A niche blog dedicated to the issues that arise when supplementary protection certificates (SPCs) extend patents beyond their normal life -- and to the respective positions of patent owners, investors, competitors and consumers. The blog also addresses wider issues that may be of interest or use to those involved in the extension of patent rights. You can email The SPC Blog here

Friday 23 March 2012

New book on the way

Last week The SPC Blog posted some news from Poland, kindly sent in by Katarzyna Zbierska (Partner, Legal Counsellor, Kochański Zięba Rąpała i Partnerzy, Warsaw).
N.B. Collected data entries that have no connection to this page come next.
(** The buffer of [CopyNAt].  [bufPool] is declared in another file
    of the package: [pooled] is the backing array of the buffer that
    [bufPool.Get()] hands out, so [cap(buf) = length pooled]; handing
    the buffer back to the pool is not tracked.  [buf[:N]] panics for
    a negative [N], which is [None] here. *)
Definition getBuf (pooled : list byte) (N : Z) : option (list byte) :=
  if decide (N > Z.of_nat (length pooled)) then Some (replicate (Z.to_nat N) x00)
  else if decide (N < 0) then None
  else Some (take (Z.to_nat N) pooled).

(** [CopyNAt(r, N, off)]; [None] when the read loop did not end
    within [fuel] iterations. *)
Definition CopyNAt {R : Type} {HR : io.Reader R} (fuel : nat) (pooled : list byte)
    (mw : list W) (r : R) (N off : Z) : option (R * list W * outcome) :=
  match getBuf pooled N with
  | None => Some (r, mw, Panicked)
  | Some buf =>
      match io.ReadAtLeast fuel r buf (length buf) with
      | None => None
      | Some (r', buf', _, Some err) =>
          Some (r', mw, Returned (errors.Wrap (Some err) "unable to read input"))
      | Some (r', buf', _, None) =>
          let '(mw', err) := WriteAt mw buf' off in
          Some (r', mw', Returned (errors.Wrap err "unable to copy to log file"))
      end
  end.
End methods.
End MultiWriteAtCloser.

End filequeue.

(** ** Package strings *)

Module strings.

(** [strings.TrimPrefix(s, prefix)]. *)
Fixpoint cutPrefix (s prefix : string) : option string :=
  match prefix, s with
  | EmptyString, _ => Some s
  | String c prefix', String d s' =>
      if decide (c = d) then cutPrefix s' prefix' else None
  | String _ _, EmptyString => None
  end.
Katarzyna has also sent us a link to her book, Application and Importance of Supplementary Protection Certificates in the European Union, which will be published in Aachen, Germany, next month by Shaker Verlag. Katarzyna's book is based on her Ph.D. thesis, which she completed at the University of Augsburg last May under the supervision of someone who is no stranger to this blog, Professor Dr Ulrich M. Gassner. The book's web page is here (though you might get hijacked on the way to that page by the front page of the publisher's search service. According to the Abstract:
"The book focuses on supplementary protection certificates for medicinal products (SPC) created on the basis of the Council Regulation (EEC) no. 1768/92 of 18 June 1992 concerning the creation of a supplementary protection certificate for medicinal products (currently Regulation (EC) no. 469/2009 of the European Parliament and of the Council of 6 May 2009 concerning the supplementary protection certificate for medicinal products). 
Since an SPC extends patent protection for a product, it provides an important advantage to innovative pharmaceutical companies in the European Union. The author discusses in detail various aspects of the legal mechanism of an SPC. She also presents similar legal concept in the USA as a benchmark for comparison of the European solution. The publication challenges the question of the importance and impact of an SPC on the European pharmaceutical market, among others, from a competition law perspective, as well as the role of an SPC in the context of other legal instruments available, such as market exclusivity and data exclusivity. This is particularly important as the current circumstances on the European pharmaceutical market differ much from those when the legal regime of the SPC was adopted. 
The publication also elaborates on the shortfalls of the current SPC system and identifies those areas which require amendments to address issues resulting from the rapidly changing situation on the pharmaceutical market in the European Union".